4.19. Uit de parlementaire toelichting op de vervangingsreserve in de Wet IB 1964 blijkt dat haar doel hetzelfde is als dat van de rampenreserve. De uitbreiding tot gewone vervreemding werd gemotiveerd met de wens de financieringslast bij de aankoop van het vervangende bedrijfsmiddel te verlichten en aldus de continuïteit van de onderneming te waarborgen.
4.20. De wetsgeschiedenis heldert niet op (zie boven) of de wetgever belastingheffing over de stille reserves wilde uitstellen, of over de fiscale winst. De door de medewetgever genoemde continuïteit en financieringslastverlichting van de onderneming worden allicht beter gediend door verkoopkosten terstond af te trekken in plaats van af te boeken van de verkoopopbrengst, maar leidt tot uitstel van belasting over een groter bedrag dan de fiscus bij afwezigheid van de faciliteit geheven zou hebben op de vervreemding, hetgeen niet congrueert met de eveneens genoemde ratio het liquiditeitsnadeel te vermijden dat bij acute afrekening zou optreden. Het liquiditeitsnadeel zit toch alleen in het bedrag dat de fiscus bij afwezigheid van de faciliteit zou heffen, en dát bedrag wordt berekend over de nettowinst op de vervreemding.
4.21. Wij gaan rekenen. Een onderneming heeft als enig activum een pand met een boekwaarde ad 50. Het pand wordt verkocht voor 100. Boekwinst 50. Voor de verkoop zijn 10 kosten gemaakt. De aankoop van een vervangend pand dat economisch de plaats van het vervreemde pand zal innemen, zal 100 (te verhogen met eventuele aankoopkosten) kosten. In de bruto-benadering kan 50 onbelast worden gereserveerd, zodat de (negatieve) winst van de onderneming kan worden becijferd op (100 - 50 - 10 - 50 =) -10. De onderneming heeft nu in kas (100 - 10 =) 90. In de netto-benadering kan (50 - 10 =) 40 onbelast gereserveerd worden, resulterende in een resultaat ad (100 - 50 - 10 - 40 =) nihil, en in een kaspositie van eveneens (100-10=) 90. Enkel vanuit de transactie bezien, leidt de bruto-benadering dus niet tot een betere kaspositie dan de netto-benadering. Het verschil zit in de verrekening van een verlies (- 10) met andere winsten (eventueel uit andere jaren) dat in de bruto-benadering optreedt, en die leidt tot een verbetering - in vergelijking met de netto-methode - van de kaspositie met het product (verkoopkosten x vpb-tarief).

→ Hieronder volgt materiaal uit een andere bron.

Definition transfer_ownership (request : OwnershipTransferRequest) (plane : ControlPlane)
    (config : FabricConfig) : M OwnershipRecord :=
  let! state := require_state plane (oq_state_id request) (oq_state_generation request) in
  refuse_if (negb (requires_single_authoritative_owner (sg_consistency state))) EC.NOT_SUPPORTED;;;
  refuse_if (mismatched (oq_expected_coordinator_epoch request) (pl_coordinator_epoch plane))
    EC.STALE_EPOCH;;;
  let! ownership :=
    require (find_ownership plane (oq_state_id request) (oq_state_generation request))
      EC.AUTHORITY_NOT_ESTABLISHED in
  refuse_if (negb (ow_active ownership)) EC.AUTHORITY_NOT_ESTABLISHED;;;
  if valid (oq_handoff_commit request) && (ow_commit ownership =? oq_handoff_commit request) &&
     (ow_owner_replica ownership =? oq_new_owner_replica request)
  then mret ownership
  else
    refuse_if (negb (ow_owner_replica ownership =? oq_expected_current_owner request))
      EC.SPLIT_BRAIN_RISK;;;
    let! new_owner := require (find_replica plane (oq_new_owner_replica request)) EC.UNKNOWN_REPLICA in
    refuse_if (mismatched (oq_new_owner_replica_generation request) (rp_replica_generation new_owner))
      EC.STALE_REPLICA_GENERATION;;;
    refuse_if (bool_decide (rp_integrity new_owner ≠ RI.VERIFIED) ||
               bool_decide (rp_compatibility new_owner ≠ RCS.COMPATIBLE))
      EC.AUTHORITY_NOT_ESTABLISHED;;;
    refuse_if (negb (rp_commit_recorded new_owner) &&
               bool_decide (rp_lifecycle new_owner ≠ RL.PREPARED)) EC.TRANSFER_INCOMPLETE;;;
    refuse_if (negb (rp_state_id new_owner =? oq_state_id request) ||
               negb (rp_state_generation new_owner =? oq_state_generation request))
      EC.STALE_STATE_GENERATION;;;
    let! cluster :=
      require (find_cluster plane (rlo_cluster_id (rp_location new_owner)))
        EC.STALE_CLUSTER_INCARNATION in
    refuse_if (negb (cl_live_authority cluster)) EC.STALE_CLUSTER_INCARNATION;;;
    refuse_if (negb (rlo_cluster_id (rp_location new_owner) =? oq_new_owner_cluster request))
      EC.INVALID_ARGUMENT;;;
    refuse_if (negb (cl_live_authority cluster) ||
               negb (cl_incarnation cluster =? rlo_cluster_incarnation (rp_location new_owner)))
      EC.STALE_CLUSTER_INCARNATION;;;
    refuse_if (negb (valid (oq_handoff_commit request))) EC.INVALID_ARGUMENT;;;
    let! tick := get_tick in
    let record :=
      ownership <| ow_owner_replica := rp_replica_id new_owner |>
        <| ow_owner_replica_generation := rp_replica_generation new_owner |>
        <| ow_owner_cluster := rlo_cluster_id (rp_location new_owner) |>
        <| ow_owner_incarnation := rlo_cluster_incarnation (rp_location new_owner) |>
        <| ow_epoch := pl_coordinator_epoch plane |>
        <| ow_commit := oq_handoff_commit request |>
        <| ow_established_at := tick |> <| ow_active := true |> in
    demote_old_owner plane tick (ow_owner_replica ownership) new_owner;;;
    put_replica_and_set plane (promoted_owner plane tick (oq_handoff_commit request) new_owner) true;;;
    emit (PUT_OWNERSHIP record);;;
    emit (PUT_COUNTERS ((pl_counters plane) <| fc_ownership_transfers ::= inc |>));;;
    mret record.

(** ** Queries *)

Definition query_operation (plane : ControlPlane) (operation_id : Z) : Result OperationRecord :=
  match find_operation plane operation_id with
  | Some record => Ok record
  | None => Err EC.UNKNOWN_OPERATION
  end.

Definition list_operations (plane : ControlPlane) : list OperationRecord :=
  values (pl_operations plane).

Definition query_authorization (plane : ControlPlane) (operation_id : Z)
    : Result TransferAuthorization :=
  match find_authorization plane operation_id with
  | Some record => Ok record
  | None => Err EC.UNKNOWN_OPERATION
  end.

Module Query.

Definition evaluate_placement (plane : ControlPlane) (request : PlacementRequest)
    : Result PlacementEvaluation :=
  match find_state plane (pr_state_id request) (pr_state_generation request) with
  | Some state => Ok (Placement.evaluate_placement request (Some state))
  | None => Err EC.UNKNOWN_STATE
  end.

(** The shared body of [plan_replication] and [plan_migration]. *)
Definition plan (plane : ControlPlane) (config : FabricConfig)
    (state_id generation replication_policy_id placement_policy_id : Z) (intent : DecisionKind)
    : Result PlacementEvaluation :=
  match find_state plane state_id generation, find_replica_set plane state_id generation with
  | Some state, Some set =>
      match resolve_replication_policy plane config replication_policy_id,
            resolve_placement_policy plane config placement_policy_id with
      | Some policy, Some placement =>
          Ok (plan_into plane config state set policy placement intent)
      | _, _ => Err EC.UNKNOWN_POLICY
      end
  | _, _ => Err EC.UNKNOWN_STATE
  end.

Definition plan_replication (plane : ControlPlane) (config : FabricConfig)
    (request : ReplicationRequest) : Result PlacementEvaluation :=
  plan plane config (rq_state_id request) (rq_state_generation request)
    (rpp_replication_policy_id (rq_replication_policy request))
    (pp_placement_policy_id (rq_placement_policy request)) DK.REPLICATE.

Definition plan_migration (plane : ControlPlane) (config : FabricConfig)
    (request : MigrationRequest) : Result PlacementEvaluation :=
  plan plane config (mq_state_id request) (mq_state_generation request)
    (rpp_replication_policy_id (mq_replication_policy request))
    (pp_placement_policy_id (mq_placement_policy request)) DK.MIGRATE.
Lemma recovery_effects_admissible p o :
  plane_inv p → is_Some (pl_states p !! operation_state_key o) →
  Forall (admissible p) (recovery_effects p o).
Proof.
  intros Hp Ho. unfold recovery_effects, destination_effects. apply Forall_app_2.
  - destruct (_ ≫= _) as [r'|] eqn:E; [|constructor]. constructor; [|constructor].
    apply bind_Some in E as (r & Hr & E).
    apply recovered_destination_binding in E as (Hb & Hc & Ha & _).
    eapply (admissible_revised p Hp _ r); [exact Hr|done|congruence|done].
  - constructor; [by split|constructor].
Qed.

Lemma recover_operation_inv p id o :
  plane_inv p → op_operation_id o = id → is_Some (pl_states p !! operation_state_key o) →
  plane_inv (recover_operation p (id, o)).
Proof.
  intros Hp Hid Ho. destruct (operation_is_terminal o) eqn:Ht.
  - unfold recover_operation. simpl. by rewrite Ht.
  - eapply plane_inv_maps; [by apply recover_operation_maps|].
    by apply admissible_apply_all, recovery_effects_admissible.
Qed.

Lemma recover_operation_frame p id o :
  pl_states (recover_operation p (id, o)) = pl_states p ∧
  pl_coordinator_epoch (recover_operation p (id, o)) = pl_coordinator_epoch p ∧
  pl_clusters (recover_operation p (id, o)) = pl_clusters p ∧
  pl_replica_sets (recover_operation p (id, o)) = pl_replica_sets p.
Proof.
  unfold recover_operation. cbn [fst snd]. destruct (operation_is_terminal o); [done|]. cbv zeta.
  match goal with |- context [recover_destination ?a ?d ?q] =>
    destruct (recover_destination_frame a d q) as (E1&E2&E3&_&_&E6);
    revert E1 E2 E3 E6; generalize (recover_destination a d q) end.
  intros q' E1 E2 E3 E6. split_and!; [exact E1|exact E6|exact E2|exact E3].
Qed.

(** The operation loop, over any listing of operations whose states exist. *)
Lemma recover_operations_inv l p :
  plane_inv p →
  Forall (λ e : Z * OperationRecord,
    op_operation_id e.2 = e.1 ∧ is_Some (pl_states p !! operation_state_key e.2)) l →
  plane_inv (fold_left recover_operation l p).
Proof.
  revert p. induction l as [|[id o] l IH]; intros p Hp Hl; [done|].
  apply list.Forall_cons in Hl as [[Hid Ho] Hl]. simpl in Hid, Ho |- *.
  apply IH; [by apply recover_operation_inv|].
  eapply List.Forall_impl; [|exact Hl]. intros e.
  by rewrite (proj1 (recover_operation_frame p id o)).
Qed.

(** Rewriting every replica set with members the plane knows. *)
Lemma map_sets_inv p q (f : ReplicaSetRecord → ReplicaSetRecord) :
  (∀ s, set_key (f s) = set_key s) →
  (∀ k s, pl_replica_sets p !! k = Some s → Forall (known_member p) (rs_authoritative_members (f s)) ∧
     Forall (known_member p) (rs_degraded_members (f s))) →
  pl_states q = pl_states p → pl_clusters q = pl_clusters p → pl_replicas q = pl_replicas p →
  pl_replica_sets q = f <$> pl_replica_sets p →
  pl_operations q = pl_operations p → pl_ownership q = pl_ownership p →
  plane_inv p → plane_inv q.
Proof.
  intros Hf Hm Est Ecl Erp Ers Eop Eow [Hc Hk Hr].
  assert (∀ k s, pl_replica_sets q !! k = Some s →
    ∃ s0, pl_replica_sets p !! k = Some s0 ∧ s = f s0) as Hinv.
  { intros k s. rewrite Ers, lookup_fmap. destruct (pl_replica_sets p !! k); [|done].
    intros [= <-]. eauto. }
  split; [split|split|]; rewrite ?Erp, ?Eop, ?Eow, ?Est, ?Ecl; try apply Hc; try apply Hk.
  - intros id r [? ? ?]%(con_replica _ Hc). split; rewrite ?Est, ?Ecl; auto.
    intros Hs. rewrite Ers, lookup_fmap. by apply fmap_is_Some; auto.
  - intros k s (s0 & Hs & ->)%Hinv. destruct (Hm _ _ Hs) as [? ?].
    destruct (con_set _ Hc _ _ Hs) as [? _].
    unfold set_bound, known_member in *. by rewrite Est, Erp.
  - intros k s (s0 & Hs & ->)%Hinv. rewrite Hf. by eapply keyed_set.
  - intros id r [? ?]%Hr. split; [done|]. unfold names_owner in *. by rewrite Eow.
Qed.

Lemma recover_evidence_inv p : plane_inv p → plane_inv (recover_evidence p).
Proof.
  apply map_replicas_inv with recover_replica recover_cluster; try done.
  apply recover_replica_keeps.
Qed.

Lemma recover_operations_plane_inv p : plane_inv p → plane_inv (recover_operations p).
Proof.
  intros Hp. apply recover_operations_inv; [done|].
  apply list.Forall_forall. intros [id o] Ho%elem_of_entries. simpl. split.
  - apply (keyed_operation _ (inv_keyed _ Hp) _ _ Ho).
  - apply (con_operation _ (inv_consistent _ Hp) _ _ Ho).
Qed.

Lemma withdraw_sets_inv p : plane_inv p → plane_inv (withdraw_sets p).
Proof.
  intros Hp. apply (map_sets_inv p _ (withdraw_set (pl_coordinator_epoch p))); try done.
  intros k s Hs. by destruct (con_set _ (inv_consistent _ Hp) _ _ Hs) as (_ & ? & ?).
Qed.

Lemma rebuild_sets_inv p : plane_inv p → plane_inv (rebuild_sets p).
Proof.
  intros Hp. apply (map_sets_inv p _ (rebuild_replica_set p)); try done.
  - intros s. apply rebuild_key.
  - intros k s _. by apply rebuild_members.
Qed.

Lemma recover_maps has_store p :
  same_maps (rebuild_sets (withdraw_sets (recover_operations (recover_evidence p))))
    (recover has_store p).
Proof.
  unfold recover. generalize (rebuild_sets (withdraw_sets (recover_operations (recover_evidence p)))).
  intros q. by destruct has_store.
Qed.

Lemma recover_inv has_store p : plane_inv p → plane_inv (recover has_store p).
Proof.
  intros Hp. eapply plane_inv_maps; [apply recover_maps|].
  by apply rebuild_sets_inv, withdraw_sets_inv, recover_operations_plane_inv, recover_evidence_inv.
Qed.

Lemma adopt_config_inv config p q : adopt_config config p = Ok q → plane_inv p → plane_inv q.
Proof.
  unfold adopt_config. intros H. apply plane_inv_maps. revert H.
  destruct (_ && _); [done|]. intros [= <-]. by split.
Qed.

Lemma empty_plane_inv : plane_inv ControlPlane_default.
Proof. split; [split|split|]; intros ? ? H; simpl in H; by rewrite lookup_empty in H. Qed.

Lemma initial_plane_inv config loaded p :
  initial_plane config loaded = Ok p → (∀ q, loaded = Some q → plane_inv q) → plane_inv p.
Proof.
  unfold initial_plane. intros H Hl.
  destruct (adopt_config config _) as [q|] eqn:E; [|done]. injection H as <-.
  apply adopt_config_inv in E; cycle 1.
  { destruct loaded as [l|]; [|apply empty_plane_inv].
    eapply plane_inv_maps; [|by apply Hl]. by split. }
  destruct loaded as [l|]; [|done]. destruct (pl_recovered l); [by apply recover_inv|done].
Qed.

Uitgaande van een vpb-tarief van 35%, beschikt de onderneming bij toepassing van de brutomethode na de transactie over 93,5 aan liquide middelen voor vervanging, tegen 90 in de nettomethode.
4.22. Hoewel het niet vanzelf spreekt dat belastinguitstel tot een groter bedrag wordt genoten dan de belasting die op de transactie zou vallen, blijkt uit de boven weergegeven wetsgeschiedenis dat zulks ten tijde van de rampenreserve wel de bedoeling van de wetgever was: in bepaalde situaties hoefde zelfs de boekwaarde niet van de onbelast te reserveren vergoeding/bijdrage afgetrokken te worden (zie art. 6 van de Wet op de Belastingherziening 1950).
4.23. Ik zou menen dat rationele uitleg aldus inconcludent blijft.
4.e. Jurisprudentie over de vervangingsreserve
4.24. Mij is geen zaak bekend waarin de verwerking van vervreemdingskosten bij de toepassing van de vervangingsreserve aan de orde is geweest. Uit de feiten in de zaak die leidde tot HR 24 december 1969, nr. 16 248, BNB 1970/67, met noot Vinke, kan wel opgemaakt worden dat de belanghebbende verkoopkosten had gemaakt. De zaak betrof een vennootschap die een schip verkocht en daarbij verkoopkosten maakte. Het Haagse hof stelde feitelijk vast:
"Na aftrek van de kosten van verkoop bedroeg de opbrengst f 538 616,25, zijnde f 398 616,25 meer dan de boekwaarde."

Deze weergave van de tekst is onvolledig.